As comic book and pop-culture conventions have swelled to superheroic dimensions, so too have conversations about genre fiction and fandom. Whose stories get told, who tells them, and how we identify with them are long-overdue questions that are finally being asked and answered in public ways—and this past weekend in New York, the Seventh Annual Black Comic Book Festival celebrated those questions, and interrogated the answers. The annual event, hosted by the Schomburg Center for Research in Black Culture, featured two days of panels, screenings, and book signings, as well as the wall-to-wall cosplay that's become a staple at any fan convention.

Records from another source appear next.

(** A search of [n] nodes: the list of distances holds the levels. *)
Definition distances_hold (n : Z) (l : list (option Z)) (D : Z → option nat) : Prop :=
  holds n l (λ v, Z.of_nat <$> D v) ∧ ∀ v, is_Some (D v) → 0 ≤ v < n.

Lemma distances_set {E} n l D v d :
  distances_hold n l D → 0 ≤ v < n →
  ∃ l', index_set (E := E) l v (Some (Z.of_nat d)) = Ok l' ∧ distances_hold n l' (<[v := Some d]> D).
Proof.
  intros [Hl Hr] Hv. destruct (holds_set (E := E) n l _ v (Some (Z.of_nat d)) Hl Hv) as (l' & -> & Hl'). exists l'. split; [done|].
  split.
  - apply (holds_ext _ _ _ _ Hl'). intros w _. destruct (decide (v = w)) as [<-|Hne]; [by rewrite !fn_lookup_insert|].
    by rewrite !fn_lookup_insert_ne.
  - intros w. destruct (decide (v = w)) as [<-|Hne]; [done|]. rewrite fn_lookup_insert_ne by done. apply Hr.
Qed.

Section bfs.
Context (check : Check) (a : AdjacencyRead).
Hypothesis ok : adjacency_ok a.
Abbreviation n := (node_count a).
Abbreviation E := (edge a).

(** A level that has been given fits [u32]. *)
Lemma next_level seeds P u d done Q (D : Z → option nat) v :
  searching E seeds P u d done Q D → (∀ w, is_Some (D w) → 0 ≤ w < n) → E u v → D v = None →
  saturating_add u32_max (Z.of_nat d) 1 = Z.of_nat (S d).
Proof.
  intros Hs Hr HE Hv. pose proof (search_new _ _ _ _ _ _ _ _ _ Hs Hv HE) as Hs'.
  assert (Z.of_nat (S d) < n); [|destruct ok as [? _]; unfold saturating_add; lia].
  apply (levels_bound (<[v := Some (S d)]> D) n v (S d)).
  - intros w. destruct (decide (v = w)) as [<-|Hne]; [intros _; by apply (proj2 ok u)|].
    rewrite fn_lookup_insert_ne by done. apply Hr.
  - intros w x x'. apply (levels_dense _ _ _ _ (searching_levels _ _ _ _ _ _ _ _ Hs')).
  - by rewrite fn_lookup_insert.
Qed.

Lemma bfs_neighbor_spec s P u d done Q D l scanned entry :
  searching E [s] P u d done Q D → distances_hold n l D → E u entry.1 →
  checks check (bfs_neighbor check (saturating_add u32_max (Z.of_nat d) 1) (l, Q, scanned) entry)
    (λ '(l', Q', _), ∃ D', searching E [s] P u d (done ++ [entry.1]) Q' D' ∧ distances_hold n l' D').
Proof.
  intros Hs Hl HE. pose proof (proj2 ok _ _ HE) as Hv. unfold bfs_neighbor.
  eapply checks_bind; [by apply (checks_call_if _ _ (λ _, True))|]. intros _ _.
  eapply checks_bind; [eapply (checks_step _ _ _ (λ x, x = Z.of_nat <$> D entry.1)); [by eapply holds_get; [apply Hl|]|done]|].
  intros x ->. destruct (D entry.1) as [k|] eqn:Hk; cbn [fmap option_fmap option_map].
  - apply checks_ret. exists D. split; [|done]. apply search_seen; [done|]. by rewrite Hk.
  - rewrite (next_level _ _ _ _ _ _ _ _ Hs (proj2 Hl) HE Hk).
    destruct (distances_set (E := Error) n l D entry.1 (S d) Hl Hv) as (l' & Hset & Hl').
    eapply checks_bind; [eapply (checks_step _ _ _ (λ x, x = l')); [exact Hset|done]|]. intros ? ->.
    apply checks_ret. eexists. split; [|exact Hl']. by apply search_new.
Qed.

Lemma bfs_loop_spec s fuel P Q D l scanned :
  layered E [s] P Q D → distances_hold n l D → (n - zlen P < Z.of_nat fuel) →
  checks check (bfs_loop check a fuel l Q scanned) (λ l', ∃ P' D', layered E [s] P' [] D' ∧ distances_hold n l' D').
Proof.
  revert P Q D l scanned. induction fuel as [|fuel IH]; intros P Q D l scanned Hlay Hl Hf.
  - exfalso. assert (zlen P ≤ Z.max 0 n); [|destruct ok as [? _]; lia]. apply NoDup_range_length.
    + pose proof (layered_nodup _ _ _ _ _ Hlay) as Hnd. by apply list.NoDup_app in Hnd as [? _].
    + intros v Hv. apply (proj2 Hl). apply (layered_assigned _ _ _ _ _ Hlay). by left.
  - cbn [bfs_loop]. destruct Q as [|u Q]; [apply checks_ret; by exists P, D|].
    eapply checks_bind; [by apply (checks_call _ (λ _, True))|]. intros _ _.
    destruct (search_enter _ _ _ _ _ _ Hlay) as [d Hs].
    assert (0 ≤ u < n) as Hu by (apply (proj2 Hl), (searching_assigned _ _ _ _ _ _ _ _ Hs); auto).
    eapply checks_bind; [eapply (checks_step _ _ _ (λ x, x = Some (Z.of_nat d)))|].
    { rewrite (holds_get n l _ u (proj1 Hl) Hu). by rewrite (searching_level _ _ _ _ _ _ _ _ Hs). } { done. }
    intros x ->. cbn [default].
    eapply checks_bind.
    { apply (checks_each check _ _ _ (λ done '(l', Q', _), ∃ D', searching E [s] P u d done.*1 Q' D' ∧ distances_hold n l' D')).
      - by exists D.
      - intros done x rest [[l' Q'] sc] Hx (D' & Hs' & Hl'). rewrite fmap_app. apply bfs_neighbor_spec with D'; [done..|].
        exists x.2. rewrite Hx. destruct x. set_solver. }
    intros [[l' Q'] sc] (D' & Hs' & Hl'). apply (IH (P ++ [u]) Q' D'); [|done|rewrite zlen_app; unfold zlen in *; cbn; lia].
    apply (search_exit _ _ _ _ _ _ _ _ Hs'). intros v [e Hv]. by apply (list_elem_of_fmap_2 fst _ (v, e)).
Qed.

(** The distances from [s]: the least number of hops of every node. *)
Definition distances_from (s : Z) (l : list (option Z)) : Prop :=
  zlen l = n ∧ ∀ v, 0 ≤ v < n → ∃ o, l !! Z.to_nat v = Some (Z.of_nat <$> o) ∧ least_hops E [s] v o.

Lemma bfs_spec s : 0 ≤ s < n → checks check (bfs_cancellable check a s) (distances_from s).
Proof.
  intros Hs. unfold bfs_cancellable. rewrite (proj2 (Z.leb_gt _ _)) by lia.
  assert (distances_hold n (replicate (Z.to_nat n) None) (λ _, None)) as H0.
  { split; [|by intros v [? ?]]. apply holds_replicate. lia. }
  destruct (distances_set (E := Error) n _ _ s O H0 Hs) as (l & Hset & Hl).
  eapply checks_bind; [eapply (checks_step _ _ _ (λ x, x = l)); [exact Hset|done]|]. intros ? ->.
  eapply checks_mono.
  - apply (bfs_loop_spec s _ [] [s] (<[s := Some O]> (λ _, None))); [|done|change (zlen []) with 0; lia].
    assert (layered E [s] [] [s] (seeded [s])) as Hlay by (apply layered_start; [set_solver|apply NoDup_singleton]).
    apply (layered_ext _ _ _ _ (seeded [s])); [|done]. intros v. unfold seeded.
    destruct (decide (s = v)) as [<-|Hne]; [by rewrite fn_lookup_insert, decide_True by set_solver|].
    rewrite fn_lookup_insert_ne, decide_False by set_solver. done.
  - intros l' (P & D & Hlay & Hl'). destruct Hl' as [[Hlen Hl'] _]. split; [done|]. intros v Hv.
    exists (D v). split; [by apply Hl'|]. by eapply layered_complete.
Qed.
End bfs.

(** ** Frontier expansion *)

Section frontier.
Context (check : Check) (c : Csr) (seeds : list Z).
Hypothesis ok : adjacency_ok (csr_read c).
Hypothesis seeds_u32 : Forall (λ s, 0 ≤ s) seeds.
Abbreviation n := (csr_nodes c).
Abbreviation E := (edge (csr_read c)).

(** Seeds that are no nodes are ignored. *)
Definition node_seeds : list Z := filter (λ s, s < n) seeds.

(** The least number of hops to [v], if it is at most [max]. *)
Definition hops_within (max : option Z) (v : Z) (o : option nat) : Prop :=
  match o with
  | Some d => least_hops E node_seeds v (Some d) ∧ match max with Some m => Z.of_nat d ≤ m | None => True end
  | None => ∀ k, reach E node_seeds k v → match max with Some m => m < Z.of_nat k | None => False end
  end.

Lemma expand_neighbor_spec P u d done Q0 Q D l since entry :
  searching E node_seeds P u d done (Q0 ++ Q) D → distances_hold n l D → E u entry.1 →
  checks check (expand_neighbor check (saturating_add u32_max (Z.of_nat d) 1) (l, Q, since) entry)
    (λ '(l', Q', _), ∃ D', searching E node_seeds P u d (done ++ [entry.1]) (Q0 ++ Q') D' ∧ distances_hold n l' D'
       ∧ (∀ v x, D v = Some x → D' v = Some x) ∧ ∀ v, v ∈ Q' → v ∈ Q ∨ D' v = Some (S d)).
Proof.
  intros Hs Hl HE. pose proof (proj2 ok _ _ HE) as Hv. unfold expand_neighbor.
  eapply (checks_bind _ _ _ (λ _, True)).
  { destruct (4096 <=? _); [|by apply checks_ret]. eapply checks_bind; [by apply (checks_call _ (λ _, True))|].
    intros _ _. by apply checks_ret. }
  intros since' _.
  eapply checks_bind; [eapply (checks_step _ _ _ (λ x, x = Z.of_nat <$> D entry.1)); [by eapply holds_get; [apply Hl|]|done]|].
  intros x ->. destruct (D entry.1) as [k|] eqn:Hk; cbn [fmap option_fmap option_map].
  - apply checks_ret. exists D. split_and!; [|done|done|auto]. apply search_seen; [done|]. by rewrite Hk.
  - rewrite (next_level (csr_read c) ok _ _ _ _ _ _ _ _ Hs (proj2 Hl) HE Hk).
    destruct (distances_set (E := Error) n l D entry.1 (S d) Hl Hv) as (l' & Hset & Hl').
    eapply checks_bind; [eapply (checks_step _ _ _ (λ x, x = l')); [exact Hset|done]|]. intros ? ->.
    apply checks_ret. eexists. split_and!; [|exact Hl'|..].
    + rewrite (assoc_L (++)). by apply search_new.
    + intros w x Hw. rewrite fn_lookup_insert_ne; [done|]. congruence.
    + intros v [?| ->%list_elem_of_singleton]%elem_of_app; [by left|right; by rewrite fn_lookup_insert].
Qed.

(** While a level [h] is expanded: [rest] is left of it, [next] has been found. *)
Definition expanding (h : nat) (P rest next : list Z) (D : Z → option nat) : Prop :=
  layered E node_seeds P (rest ++ next) D ∧ (∀ v, v ∈ rest → D v = Some h) ∧ (∀ v, v ∈ next → D v = Some (S h)).

Lemma expand_node_spec h P u rest next D l since :
  expanding h P (u :: rest) next D → distances_hold n l D →
  checks check (expand_node check c (saturating_add u32_max (Z.of_nat h) 1) (l, next, since) u)
    (λ '(l', next', _), ∃ D', expanding h (P ++ [u]) rest next' D' ∧ distances_hold n l' D'
       ∧ ∀ v x, D v = Some x → D' v = Some x).
Proof.
  intros (Hlay & Hrest & Hnext) Hl. destruct (search_enter _ _ _ _ _ _ Hlay) as [d Hs].
  assert (d = h) as ->.
  { pose proof (searching_level _ _ _ _ _ _ _ _ Hs) as Hd. rewrite (Hrest u) in Hd by (by left). by simplify_eq. }
  unfold expand_node. destruct (row c u) as [r|] eqn:Hr.
  - eapply checks_mono.
    + apply (checks_each check _ _ _ (λ done '(l', Q', _), ∃ D', searching E node_seeds P u h done.*1 (rest ++ Q') D'
        ∧ distances_hold n l' D' ∧ (∀ v x, D v = Some x → D' v = Some x) ∧ ∀ v, v ∈ Q' → D' v = Some (S h))).
      * exists D. split_and!; [done..|auto].
      * intros done x tl [[l' Q'] sc] Hx (D' & Hs' & Hl' & Hext & HQ'). rewrite fmap_app.
        eapply checks_mono; [apply (expand_neighbor_spec P u h (done.*1) rest Q' D' l' sc x); [exact Hs'|exact Hl'|]|].
        { apply edge_row. exists r, x.2. split; [done|]. rewrite Hx. destruct x. set_solver. }
        intros [[l'' Q''] sc'] (D'' & Hs'' & Hl'' & Hext' & HQ''). exists D''. split_and!; [done..|auto|].
        intros v Hv. destruct (HQ'' v Hv) as [?|?]; auto.
    + intros [[l' Q'] sc] (D' & Hs' & Hl' & Hext & HQ'). exists D'. split_and!; [|done|done]. split_and!; [|set_solver|done].
      apply (search_exit _ _ _ _ _ _ _ _ Hs'). intros v Hv. apply edge_row in Hv as (r' & e & Hr' & Hv).
      cbn in Hr'. simplify_eq. by apply (list_elem_of_fmap_2 fst _ (v, e)).
  - apply checks_ret. exists D. split_and!; [|done|done]. split_and!; [|set_solver|done].
    apply (search_exit _ _ _ _ _ _ _ _ Hs). intros v Hv. apply edge_row in Hv as (r' & e & Hr' & Hv). cbn in Hr'. congruence.
Qed.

For photographer Dee Williams, it was an event too perfect not to shoot. "The main purpose of my work is to highlight and tell the stories of marginalized groups, specifically those of the African diaspora," she says. "So photographing the festival aligned perfectly with my personal photography goals."
The Brooklyn-based Williams kept her setup simple when shooting attendees outside the event—a Sony A7 and a Canon 5D Mark III, both with prime lenses—and her curiosity undisguised. "I'm not embarrassed at all to say I had absolutely no clue what some people were dressed as," she says, "but everyone was so kind, and I didn't feel any negativity toward my lack of knowledge." (She got into comics and anime a couple of years ago, but points to her younger brother as the real expert.)
And while the cosplay stretched across cultures—attendees came styled as Sailor Moon, Kayako Saeki from The Grudge, Coming to America's Prince Akeem, and all manner of superheros—Williams says that there was no mistaking how more inclusive storytelling has changed the feeling among fans. "A lot of people didn't grow up seeing too many comic book characters or superheroes that weren't white," she says. "The young kids got to see Black Panther and Spider-Man: Into the Spider-Verse in the same year! That is remarkable representation for Black and Latino kids."